### Exercise
Filter out all lines without the word "Definition" from the data below, please, and copy the rest.

Stored data entries
(** The body of [for n in tqdm(range(n_epochs))]. *)
Definition epoch (A : args) (c : setup) (n : nat) (v : locals) : M state1 locals :=
  let densmap_flag :=
    densmap A
    && fgt (dk_lambda (densmap_kwds A)) 0
    && fgt (Qc_of_nat (n + 1) / Qc_of_nat (n_epochs A)) (1 - dk_frac (densmap_kwds A)) in
  v ← (if densmap_flag then
         '(re_sum, phi_sum) ←
           _optimize_layout_euclidean_densmap_epoch_init
             (in_head_embedding A) (in_tail_embedding A) (in_head A) (in_tail A)
             (in_a A) (in_b A) (l_dens_re_sum v) (l_dens_phi_sum v);
         mret (mkL (l_alpha v) phi_sum re_sum
                 (fsqrt (np_var re_sum + dk_var_shift (densmap_kwds A)))
                 (np_mean re_sum)
                 (np_dot re_sum (su_dens_R c) / (Qc_of_nat (in_n_vertices A) - 1)))
       else mret v);
  optimize_fn A (kernel_params A c n densmap_flag v);;
  (* if outconstrain_epoch_pt is not None: outconstrain_final_pt(head_embedding) *)
  (if is_not_None (outconstrain_epoch_pt (su_out c))
   then call_emb (outconstrain_final_pt (su_out c)) (in_head_embedding A)
   else mret tt);;
  let alpha := initial_alpha A * (1 - Qc_of_nat n / Qc_of_nat (n_epochs A)) in
  mret (mkL alpha (l_dens_phi_sum v) (l_dens_re_sum v)
          (l_dens_re_std v) (l_dens_re_mean v) (l_dens_re_cov v)).

Fixpoint epoch_loop (A : args) (c : setup) (epochs : list nat) (v : locals)
  : M state1 locals :=
  match epochs with
  | [] => mret v
  | n :: epochs' => v' ← epoch A c n v; epoch_loop A c epochs' v'
  end.

Definition zeros (n : nat) : list Qc := replicate n 0.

### Exercise answer
Definition epoch (A : args) (c : setup) (n : nat) (v : locals) : M state1 locals :=
Definition zeros (n : nat) : list Qc := replicate n 0.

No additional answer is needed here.